(** X3: [respcheck] raises the application failure with the message [E]
    exactly when the status is accepted and the body decodes to a
    dictionary whose [success] item is falsy (false, 0, null, an empty
    string or container) and whose [error] item is [E]; a [data] item in
    such a body is ignored. *)
Theorem respcheck_application_failure_iff (resp : Response) (getdata : bool)
    (E : value) :
  respcheck resp getdata = Raise (application_failure E)
  <-> ok resp = true
      /\ exists d success,
           json resp = Some (PyDict d)
           /\ d !! "success" = Some success /\ truthy success = false
           /\ d !! "error" = Some E.
Proof.
  split.
  - unfold respcheck. destruct (ok resp) eqn:Hok; [|discriminate]. cbn.
    destruct (json resp) as [b|] eqn:Hj; [|discriminate].
    destruct b; cbn; try discriminate.
    destruct (d !! "success") as [success|] eqn:Hs; cbn; [|discriminate].
    destruct (truthy success) eqn:Ht; cbn.
    + destruct getdata; [destruct (d !! "data")|]; discriminate.
    + destruct (d !! "error") as [err|] eqn:He; [|discriminate].
      unfold application_failure. intros [= <-].
      split; [reflexivity|]. exists d, success. auto.
  - intros (Hok & d & success & Hj & Hs & Ht & He).
    rewrite (respcheck_dict _ _ d) by assumption. now rewrite Hs, Ht, He.
Qed.

(** X4: with an accepted status, a body that decodes to anything else
    than a dictionary (an array, a string, a number, null) makes
    [respcheck] raise [TypeError], for either value of [getdata]. *)
Theorem respcheck_non_object_body (resp : Response) (getdata : bool) (v : value) :
  ok resp = true -> json resp = Some v -> (forall d, v <> PyDict d) ->
  respcheck resp getdata = Raise TypeError.
Proof. apply respcheck_not_dict. Qed.

Lemma respcheck_non_object_body_witness :
  respcheck (mkResponse 200 "[]" (Some (PyList []))) true = Raise TypeError.
Proof.
  apply (respcheck_non_object_body (mkResponse 200 "[]" (Some (PyList []))) true
           (PyList [])).
  - reflexivity.
  - reflexivity.
  - intros d. discriminate.
Defined.

(** ** Merging, composed *)

(** X5: merging an empty overrides mapping, as the call that closes a
    dispatch does, gives a new object with exactly the items of the base. *)
Theorem dcu_empty_overrides (s : state) (d1 d2 : loc) (base : gmap string value) :
  heap s !! d1 = Some base -> heap s !! d2 = Some ∅ ->
  exists rval s',
    dcu d1 d2 s = (Ret rval, s')
    /\ rval <> d1 /\ heap s' !! rval = Some base /\ heap s' !! d1 = Some base.
Proof.
  intros H1 H2.
  assert (N : fresh (dom (heap s)) <> d1) by (symmetry; eapply fresh_ne; eassumption).
  do 2 eexists. split; [apply dcu_run; eassumption|]. cbn.
  split; [assumption|].
  split; [rewrite lookup_insert_eq; f_equal; apply (left_id_L ∅ (∪))|].
  now rewrite lookup_insert_ne.
Qed.

Lemma dcu_empty_overrides_witness :
  let base : gmap string value := {["auth" := PyStr "key"]} in
  let s := mkState (<[1%nat := ∅]> (<[0%nat := base]> ∅)) [] in
  exists rval s',
    dcu 0%nat 1%nat s = (Ret rval, s')
    /\ rval <> 0%nat /\ heap s' !! rval = Some base /\ heap s' !! 0%nat = Some base.
Proof.
  cbn zeta. apply dcu_empty_overrides; reflexivity.
Defined.

(** X6: merging is associative on the items: merging [c] over the merge
    of [b] over [a] gives the same items as merging, over [a], the merge
    of [c] over [b]; in both orders a key takes the value of the last
    mapping that has it. *)
Theorem dcu_assoc (s : state) (a b c : loc) (ma mb mc : gmap string value) :
  heap s !! a = Some ma -> heap s !! b = Some mb -> heap s !! c = Some mc ->
  exists ab s1 abc s2 bc s3 abc' s4,
    dcu a b s = (Ret ab, s1) /\ dcu ab c s1 = (Ret abc, s2)
    /\ dcu b c s = (Ret bc, s3) /\ dcu a bc s3 = (Ret abc', s4)
    /\ heap s2 !! abc = Some (mc ∪ (mb ∪ ma))
    /\ heap s4 !! abc' = heap s2 !! abc.
Proof.
  intros Ha Hb Hc.
  pose proof (dcu_run s a b ma mb Ha Hb) as E1.
  set (ab := fresh (dom (heap s))) in *. set (s1 := mkState _ _) in E1.
  assert (Nc : c <> ab) by (eapply fresh_ne; eassumption).
  assert (Na : a <> ab) by (eapply fresh_ne; eassumption).
  assert (Hab : heap s1 !! ab = Some (mb ∪ ma)) by apply lookup_insert_eq.
  assert (Hc1 : heap s1 !! c = Some mc) by (cbn; now rewrite lookup_insert_ne).
  pose proof (dcu_run s1 ab c _ _ Hab Hc1) as E2.
  pose proof (dcu_run s b c mb mc Hb Hc) as E3.
  fold ab in E3. set (s3 := mkState _ _) in E3.
  assert (Hbc : heap s3 !! ab = Some (mc ∪ mb)) by apply lookup_insert_eq.
  assert (Ha3 : heap s3 !! a = Some ma) by (cbn; now rewrite lookup_insert_ne).
  pose proof (dcu_run s3 a ab _ _ Ha3 Hbc) as E4.
  do 8 eexists.
  split; [exact E1|]. split; [exact E2|]. split; [exact E3|]. split; [exact E4|].
  cbn. rewrite !lookup_insert_eq. split; [reflexivity|].
  f_equal. symmetry. apply (assoc_L (∪)).
Qed.

Lemma dcu_assoc_witness :
  let ma : gmap string value := {["auth" := PyStr "key"]} in
  let mb : gmap string value := {["site" := PyInt 1]} in
  let mc : gmap string value := {["site" := PyInt 2]} in
  let s := mkState (<[2%nat := mc]> (<[1%nat := mb]> (<[0%nat := ma]> ∅))) [] in
  exists ab s1 abc s2 bc s3 abc' s4,
    dcu 0%nat 1%nat s = (Ret ab, s1) /\ dcu ab 2%nat s1 = (Ret abc, s2)
    /\ dcu 1%nat 2%nat s = (Ret bc, s3) /\ dcu 0%nat bc s3 = (Ret abc', s4)
    /\ heap s2 !! abc = Some (mc ∪ (mb ∪ ma))
    /\ heap s4 !! abc' = heap s2 !! abc.
Proof.
  cbn zeta. apply dcu_assoc; reflexivity.
Defined.


(** ** One call of the service *)

Section Call.

Variable w : world.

### What needs to be done
The material is to be given again in full and without variation.

### Reply to the exercise
(** X3: [respcheck] raises the application failure with the message [E]
    exactly when the status is accepted and the body decodes to a
    dictionary whose [success] item is falsy (false, 0, null, an empty
    string or container) and whose [error] item is [E]; a [data] item in
    such a body is ignored. *)
Theorem respcheck_application_failure_iff (resp : Response) (getdata : bool)
    (E : value) :
  respcheck resp getdata = Raise (application_failure E)
  <-> ok resp = true
      /\ exists d success,
           json resp = Some (PyDict d)
           /\ d !! "success" = Some success /\ truthy success = false
           /\ d !! "error" = Some E.
Proof.
  split.
  - unfold respcheck. destruct (ok resp) eqn:Hok; [|discriminate]. cbn.
    destruct (json resp) as [b|] eqn:Hj; [|discriminate].
    destruct b; cbn; try discriminate.
    destruct (d !! "success") as [success|] eqn:Hs; cbn; [|discriminate].
    destruct (truthy success) eqn:Ht; cbn.
    + destruct getdata; [destruct (d !! "data")|]; discriminate.
    + destruct (d !! "error") as [err|] eqn:He; [|discriminate].
      unfold application_failure. intros [= <-].
      split; [reflexivity|]. exists d, success. auto.
  - intros (Hok & d & success & Hj & Hs & Ht & He).
    rewrite (respcheck_dict _ _ d) by assumption. now rewrite Hs, Ht, He.
Qed.

(** X4: with an accepted status, a body that decodes to anything else
    than a dictionary (an array, a string, a number, null) makes
    [respcheck] raise [TypeError], for either value of [getdata]. *)
Theorem respcheck_non_object_body (resp : Response) (getdata : bool) (v : value) :
  ok resp = true -> json resp = Some v -> (forall d, v <> PyDict d) ->
  respcheck resp getdata = Raise TypeError.
Proof. apply respcheck_not_dict. Qed.

Lemma respcheck_non_object_body_witness :
  respcheck (mkResponse 200 "[]" (Some (PyList []))) true = Raise TypeError.
Proof.
  apply (respcheck_non_object_body (mkResponse 200 "[]" (Some (PyList []))) true
           (PyList [])).
  - reflexivity.
  - reflexivity.
  - intros d. discriminate.
Defined.

(** ** Merging, composed *)

(** X5: merging an empty overrides mapping, as the call that closes a
    dispatch does, gives a new object with exactly the items of the base. *)
Theorem dcu_empty_overrides (s : state) (d1 d2 : loc) (base : gmap string value) :
  heap s !! d1 = Some base -> heap s !! d2 = Some ∅ ->
  exists rval s',
    dcu d1 d2 s = (Ret rval, s')
    /\ rval <> d1 /\ heap s' !! rval = Some base /\ heap s' !! d1 = Some base.
Proof.
  intros H1 H2.
  assert (N : fresh (dom (heap s)) <> d1) by (symmetry; eapply fresh_ne; eassumption).
  do 2 eexists. split; [apply dcu_run; eassumption|]. cbn.
  split; [assumption|].
  split; [rewrite lookup_insert_eq; f_equal; apply (left_id_L ∅ (∪))|].
  now rewrite lookup_insert_ne.
Qed.

Lemma dcu_empty_overrides_witness :
  let base : gmap string value := {["auth" := PyStr "key"]} in
  let s := mkState (<[1%nat := ∅]> (<[0%nat := base]> ∅)) [] in
  exists rval s',
    dcu 0%nat 1%nat s = (Ret rval, s')
    /\ rval <> 0%nat /\ heap s' !! rval = Some base /\ heap s' !! 0%nat = Some base.
Proof.
  cbn zeta. apply dcu_empty_overrides; reflexivity.
Defined.

(** X6: merging is associative on the items: merging [c] over the merge
    of [b] over [a] gives the same items as merging, over [a], the merge
    of [c] over [b]; in both orders a key takes the value of the last
    mapping that has it. *)
Theorem dcu_assoc (s : state) (a b c : loc) (ma mb mc : gmap string value) :
  heap s !! a = Some ma -> heap s !! b = Some mb -> heap s !! c = Some mc ->
  exists ab s1 abc s2 bc s3 abc' s4,
    dcu a b s = (Ret ab, s1) /\ dcu ab c s1 = (Ret abc, s2)
    /\ dcu b c s = (Ret bc, s3) /\ dcu a bc s3 = (Ret abc', s4)
    /\ heap s2 !! abc = Some (mc ∪ (mb ∪ ma))
    /\ heap s4 !! abc' = heap s2 !! abc.
Proof.
  intros Ha Hb Hc.
  pose proof (dcu_run s a b ma mb Ha Hb) as E1.
  set (ab := fresh (dom (heap s))) in *. set (s1 := mkState _ _) in E1.
  assert (Nc : c <> ab) by (eapply fresh_ne; eassumption).
  assert (Na : a <> ab) by (eapply fresh_ne; eassumption).
  assert (Hab : heap s1 !! ab = Some (mb ∪ ma)) by apply lookup_insert_eq.
  assert (Hc1 : heap s1 !! c = Some mc) by (cbn; now rewrite lookup_insert_ne).
  pose proof (dcu_run s1 ab c _ _ Hab Hc1) as E2.
  pose proof (dcu_run s b c mb mc Hb Hc) as E3.
  fold ab in E3. set (s3 := mkState _ _) in E3.
  assert (Hbc : heap s3 !! ab = Some (mc ∪ mb)) by apply lookup_insert_eq.
  assert (Ha3 : heap s3 !! a = Some ma) by (cbn; now rewrite lookup_insert_ne).
  pose proof (dcu_run s3 a ab _ _ Ha3 Hbc) as E4.
  do 8 eexists.
  split; [exact E1|]. split; [exact E2|]. split; [exact E3|]. split; [exact E4|].
  cbn. rewrite !lookup_insert_eq. split; [reflexivity|].
  f_equal. symmetry. apply (assoc_L (∪)).
Qed.

Lemma dcu_assoc_witness :
  let ma : gmap string value := {["auth" := PyStr "key"]} in
  let mb : gmap string value := {["site" := PyInt 1]} in
  let mc : gmap string value := {["site" := PyInt 2]} in
  let s := mkState (<[2%nat := mc]> (<[1%nat := mb]> (<[0%nat := ma]> ∅))) [] in
  exists ab s1 abc s2 bc s3 abc' s4,
    dcu 0%nat 1%nat s = (Ret ab, s1) /\ dcu ab 2%nat s1 = (Ret abc, s2)
    /\ dcu 1%nat 2%nat s = (Ret bc, s3) /\ dcu 0%nat bc s3 = (Ret abc', s4)
    /\ heap s2 !! abc = Some (mc ∪ (mb ∪ ma))
    /\ heap s4 !! abc' = heap s2 !! abc.
Proof.
  cbn zeta. apply dcu_assoc; reflexivity.
Defined.


(** ** One call of the service *)

Section Call.

Variable w : world.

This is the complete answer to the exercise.